Je ne cherche pas, dans ce billet, à justifier ce constat, mais (…) à voir ce qu’il impliquerait s’il était exact (1). Pour ce faire, ce qui s’est passé en Grèce (en 2010, pas les événements de dimanche dernier) peut se révéler important. Pour comprendre pourquoi, je présente tout d’abord une lecture optimiste de ce qui s’est passé ces dernières années.

La Grèce devait faire défaut sur sa dette publique parce que les précédents gouvernements ont été excessivement dépensiers et qu’ils ont dissimulé ce fait à tout le monde, même au peuple grec. Ce genre de choses-là a tendance à être révélé en période de récession plutôt qu’en période de boom.
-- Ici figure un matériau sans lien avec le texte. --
(** * AXIO MET AX-178 logger: frame decoding and stream synchronisation

    A shallow embedding of [axio-logger.py] and the properties of its
    frame decoder, its mode table and its synchroniser.

    Conventions of the embedding:
    - a Python [bytes] object is a [list byte]; iterating over it yields
      the integers 0..255 ([byte_int]);
    - a Python [int] is a [Z]; a Python [float] is a binary64 primitive
      float, and [int / int], [float / int], [float * int] convert the
      integer operand first;
    - a [bitarray] is a [list bool], index 0 first;
    - an expression that can raise has an [option] type, [None] standing
      for the exception that propagates;
    - the serial port is an interface ([SerialPort]); what the program
      writes to the terminal is a list of [line]s tagged with the stream
      they go to. *)

From Stdlib Require Import ZArith Floats Uint63 Strings.Byte DecimalString String Ascii Lia.
From stdpp Require Import gmap strings list.

Set Warnings "-inexact-float".
Local Open Scope string_scope.
Local Open Scope list_scope.
Local Open Scope Z_scope.

(** Sequencing of computations that can raise. *)
Notation "'do' x <- e ; k" :=
  (match e with Some x => k | None => None end)
  (at level 10, x name, e at level 100, k at level 200, only parsing).

(** ** Python values and built-ins *)

Definition bytes := list byte.

(** The integer a [bytes] object yields for the element [c]. *)
Definition byte_int (c : byte) : Z := Z.of_N (Byte.to_N c).

(** [a[i:j]] on a sequence: never raises, the bounds are clipped. *)
Definition slice {A : Type} (l : list A) (i j : nat) : list A :=
  take (j - i) (drop i l).

(** [str(n)] for an [int]: its decimal numeral. *)
Definition str (n : Z) : string := NilZero.string_of_int (Z.to_int n).

(** [sep.join(l)]. *)
Fixpoint join (sep : string) (l : list string) : string :=
  match l with
  | [] => ""
  | [s] => s
  | s :: l' => (s ++ sep ++ join sep l')%string
  end.

Definition digit_of_ascii (c : ascii) : option Z :=
  let n := Z.of_N (N_of_ascii c) in
  if ((48 <=? n) && (n <=? 57))%Z then Some (n - 48) else None.

Fixpoint int_digits (s : string) (acc : Z) : option Z :=
  match s with
  | EmptyString => Some acc
  | String c s' =>
      match digit_of_ascii c with
      | Some d => int_digits s' (10 * acc + d)
      | None => None
      end
  end.

(** [int(s)] for a string: an optional sign followed by one or more
    decimal digits.  [None] is [ValueError].  (Python also accepts
    surrounding white space and underscores between digits; such strings
    are rejected here, so a success of the model is a success of
    Python's [int] with the same result.) *)
Definition int (s : string) : option Z :=
  match s with
  | EmptyString => None
  | String "-" EmptyString | String "+" EmptyString => None
  | String "-" s' => Z.opp <$> int_digits s' 0
  | String "+" s' => int_digits s' 0
  | _ => int_digits s 0
  end.

(** Python's [float]: IEEE 754 binary64.  The conversion of an [int] is
    exact below 2^53, which bounds every integer of this program. *)
Definition float_of_int (n : Z) : float := PrimFloat.of_uint63 (Uint63.of_Z n).

(** [a / b] on two [int]s ([ZeroDivisionError] is [None]). *)
Definition truediv (a b : Z) : option float :=
  if b =? 0 then None else Some (float_of_int a / float_of_int b)%float.

(** [x / n] and [x * n] on a [float] and an [int] literal. *)
Definition fdiv (x : float) (n : Z) : float := (x / float_of_int n)%float.
Definition fmul (x : float) (n : Z) : float := (x * float_of_int n)%float.

(** What the variable [value] holds when it is printed: a [float], or the
    string the overflow test assigns to it. *)
Inductive pyvalue :=
| Num (x : float)
| Str (s : string).

Definition OVERFLOW : pyvalue := Str "OVERFLOW".

(** ** bitarray (little-endian bit order) *)

Definition bitarray := list bool.

Definition bits_of_byte (c : byte) : list bool :=
  let '(b0, (b1, (b2, (b3, (b4, (b5, (b6, b7))))))) := Byte.to_bits c in
  [b0; b1; b2; b3; b4; b5; b6; b7].

(** [ba.frombytes(bs)]: extends [ba] with the bits of [bs], the least
    significant bit of each byte first. *)
Definition frombytes (ba : bitarray) (bs : bytes) : bitarray :=
  ba ++ flat_map bits_of_byte bs.

(** One byte of the buffer from up to eight bits; the pad bits are zero. *)
Definition byte_of_bits (l : list bool) : byte :=
  Byte.of_bits (nth 0 l false, (nth 1 l false, (nth 2 l false, (nth 3 l false,
               (nth 4 l false, (nth 5 l false, (nth 6 l false, nth 7 l false))))))).

Fixpoint tobytes_chunks (n : nat) (ba : bitarray) : bytes :=
  match n with
  | O => []
  | S n' =>
      match ba with
      | [] => []
      | _ => byte_of_bits (take 8 ba) :: tobytes_chunks n' (drop 8 ba)
      end
  end.

(** [ba.tobytes()]. *)
Definition tobytes (ba : bitarray) : bytes := tobytes_chunks (length ba) ba.

Definition bit_of_ascii (c : ascii) : option bool :=
  if Ascii.eqb c "0" then Some false
  else if Ascii.eqb c "1" then Some true
  else None.

(** [bitarray(s, endian='little')] for a string of '0' and '1'
    ([None]: another character, for which bitarray raises). *)
Fixpoint bitarray_of_string (s : string) : option bitarray :=
  match s with
  | EmptyString => Some []
  | String c s' =>
      do b <- bit_of_ascii c;
      do ba <- bitarray_of_string s';
      Some (b :: ba)
  end.

(** ** The program *)

Record Mode := mkMode { unit : string; divisor : Z }.

#[global] Instance Mode_eq_dec : EqDecision Mode.
Proof. solve_decision. Defined.

(** [bit_bytes(bits)] *)
Definition bit_bytes (bits : string) : option bytes :=
  tobytes <$> bitarray_of_string bits.

#[global] Instance byte_eq_dec : EqDecision byte := Byte.byte_eq_dec.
Si la Grèce avait disposé de son propre taux de change, alors cela n’aurait peut-être été qu’une note de bas de page dans l’histoire macroéconomique mondiale : la relance budgétaire qui avait débuté en 2009 dans les trois économies se serait poursuivi (ou tout du moins elle n’aurait pas été interrompue) et la reprise aurait été robuste.

Malheureusement, la Grèce faisait partie de la zone euro, une union monétaire qui a été conçue d’une telle manière qu’elle était particulièrement vulnérable à la menace du défaut de l’un de ses membres. Les responsables politiques dans les autres pays de l’union monétaire ont tergiversé, en partie pour protéger leurs propres banques, en partie parce qu’ils s’inquiétaient à propos de la contagion. La BCE refusa d’agir comme prêteur en dernier ressort aux Etats ; elle n’a déployé le programme OMT qu’en 2012. Donc la crise grecque se mua en crise pour l’ensemble de la périphérie de la zone euro. (Pour plus de détails sur le sujet, voyez ce billet, basé sur une évaluation du FMI quant à son propre rôle dans cette affaire.) Ceci provoqua une panique, non seulement dans la zone euro, mais dans toutes les économies avancées. La relance laissa place à l’austérité. Lorsque certaines organisations comme le FMI réalisèrent que ce resserrement budgétaire avait été une erreur, il était déjà trop tard. La reprise s’en est trouvée anémique.

Pourquoi est-ce une lecture optimiste des événements ? Parce que c’est fondamentalement une histoire de malchance et elle suggère qu’il n’y a aucune raison nous amenant à croire qu’elle va se répéter. Quand la prochaine crise éclatera, la zone euro disposera de l’OMT et peut-être qu’un système rationnel aura été mis en place pour décider si un pays de la zone euro qui se retrouverait en difficultés doit obtenir de l’aide de la part de la BCE ou bien faire défaut. Si c’est juste de la malchance, nous n’avons pas à repenser la manière par laquelle la politique macroéconomique est mise en œuvre.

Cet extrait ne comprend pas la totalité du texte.